Most of the times it's small questions, but it's unblocking developers from going on and doing their day-by-day job. If there is a bug, of course we'll take it off, open a Jira ticket and we'll take it offline and we'll deal with it. Of course, customer bugs are first priority before anything else because those are blockers for our organization.

So we want happy developers by the end of the day.

Another thing that we're doing here, just a little bit of a technical one, is we're following Ops practices and processes. To have more than a hundred deployments, we cannot do it manually. So we're using Argo CD to deploy all this monster, and it has helped us many times in migrations and to grow our deployment.

And also we will use it when we need to do a DR. So for us, a DR or a deployment or a scale-up is the same thing. Argo CD is there for us and it'll do all the work.

Just an additional thing that we did is we have a pretty fast, it's taking a few days to onboard new members on the systems.

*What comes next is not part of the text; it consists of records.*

(** * simple_assistant.py: a shallow embedding and its checked properties

    The program is a command-line front end with three operations (chat,
    analyze-image, generate-image).  The development below embeds the
    Python values the response traversal inspects, the standard-library
    base64 decoder it calls, the extraction loop of [generate_image], and
    the command dispatch of [main] over an explicit world (environment
    variables, file system, clock, remote service) with a trace of the
    effects performed. *)

From Stdlib Require Import ZArith NArith List String Ascii Bool Lia.
From Stdlib.Strings Require Import Byte.
From stdpp Require Import base option gmap strings.

Import ListNotations.
Local Open Scope string_scope.
Local Open Scope list_scope.
#[local] Set Warnings "-register-all".

(** ** Python values *)

(** The values a response can be made of.  An object is a plain attribute
    bag in the manner of [types.SimpleNamespace]: it is truthy, it is not
    iterable, and it carries exactly the attributes stored in it. *)
Inductive pyval : Type :=
  | PNone
  | PBool (b : bool)
  | PInt (n : Z)
  | PStr (s : string)
  | PBytes (bs : list byte)
  | PByteArray (bs : list byte)
  | PList (xs : list pyval)
  | PDict (kvs : list (string * pyval))
  | PObj (attrs : gmap string pyval).

(** Exceptions, by class.  [binascii.Error] derives from [ValueError];
    everything below derives from [Exception] except [KeyboardInterrupt],
    which derives from [BaseException] only. *)
Inductive exc_class : Type :=
  | TypeError
  | ValueError
  | AttributeError
  | BinasciiError
  | OSError
  | ServiceError
  | KeyboardInterrupt.

Record exn : Type := mk_exn { exn_class : exc_class; exn_msg : string }.

(** [isinstance(e, Exception)]. *)
Definition is_Exception (e : exn) : bool :=
  match exn_class e with
  | KeyboardInterrupt => false
  | _ => true
  end.

(** The result of evaluating an expression that may raise. *)
Inductive outcome (A : Type) : Type :=
  | Ok (a : A)
  | Raise (e : exn).
Arguments Ok {A} a.
Arguments Raise {A} e.

(** [bool(v)]. *)
Definition truthy (v : pyval) : bool :=
  match v with
  | PNone => false
  | PBool b => b
  | PInt n => negb (n =? 0)%Z
  | PStr s => negb (String.eqb s "")
  | PBytes bs | PByteArray bs => negb (Nat.eqb (length bs) 0)
  | PList xs => negb (Nat.eqb (length xs) 0)
  | PDict kvs => negb (Nat.eqb (length kvs) 0)
  | PObj _ => true
  end.

(** [a or b]: the first operand when it is truthy, the second otherwise. *)
Definition py_or (a b : pyval) : pyval := if truthy a then a else b.

(** [getattr(v, name, default)].  Only objects carry the attributes the
    program asks for (candidates, content, parts, inline_data, inlineData,
    mime_type, data, image, text); no built-in value has one of them. *)
Definition getattr (v : pyval) (name : string) (default : pyval) : pyval :=
  match v with
  | PObj attrs => match attrs !! name with Some x => x | None => default end
  | _ => default
  end.

(** [v.name], raising [AttributeError] when the attribute is missing. *)
Definition attr (v : pyval) (name : string) : outcome pyval :=
  match v with
  | PObj attrs =>
      match attrs !! name with
      | Some x => Ok x
      | None => Raise (mk_exn AttributeError name)
      end
  | _ => Raise (mk_exn AttributeError name)
  end.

And we are trying to make sure that that is also smoothly done by our teams, again by our developers, so they can encounter and fix the problems that they're seeing during the implementation or during the onboarding.

Another key factor of this is we drink our own champagne. We are the customers that are also using this platform. So if we're suffering, I bet that our customers are suffering. So our developers are not trying; they need to use the system. They are as any other one. And if someone is complaining about, "We have issues," so I'm telling them, "Go and fix them. It's our system." So we should be the customer zero, and we are the customer zero for these systems.

I talked about the implementation flexibility. We have meaningful reports, and of course microservices. I think that's it.

So just a few closing remarks about how all this, and if you are starting such a journey, where do you need to focus on?

Identify what developer workflows and the organization needs to curate. Start with common tooling, processes, and services that are many times quick wins and easy to see. Focus on balance developers' experience with the business needs. Evaluate the policies that the organization needs to standardize on.

Get your IDP out there. Improve it. Have a cycle of improvement all the time and feedback. Choose technology that has scaling ability and an abstract layer. In our case, it was Kafka.

And the most important one is have fun and don't work so hard.

Thank you very much.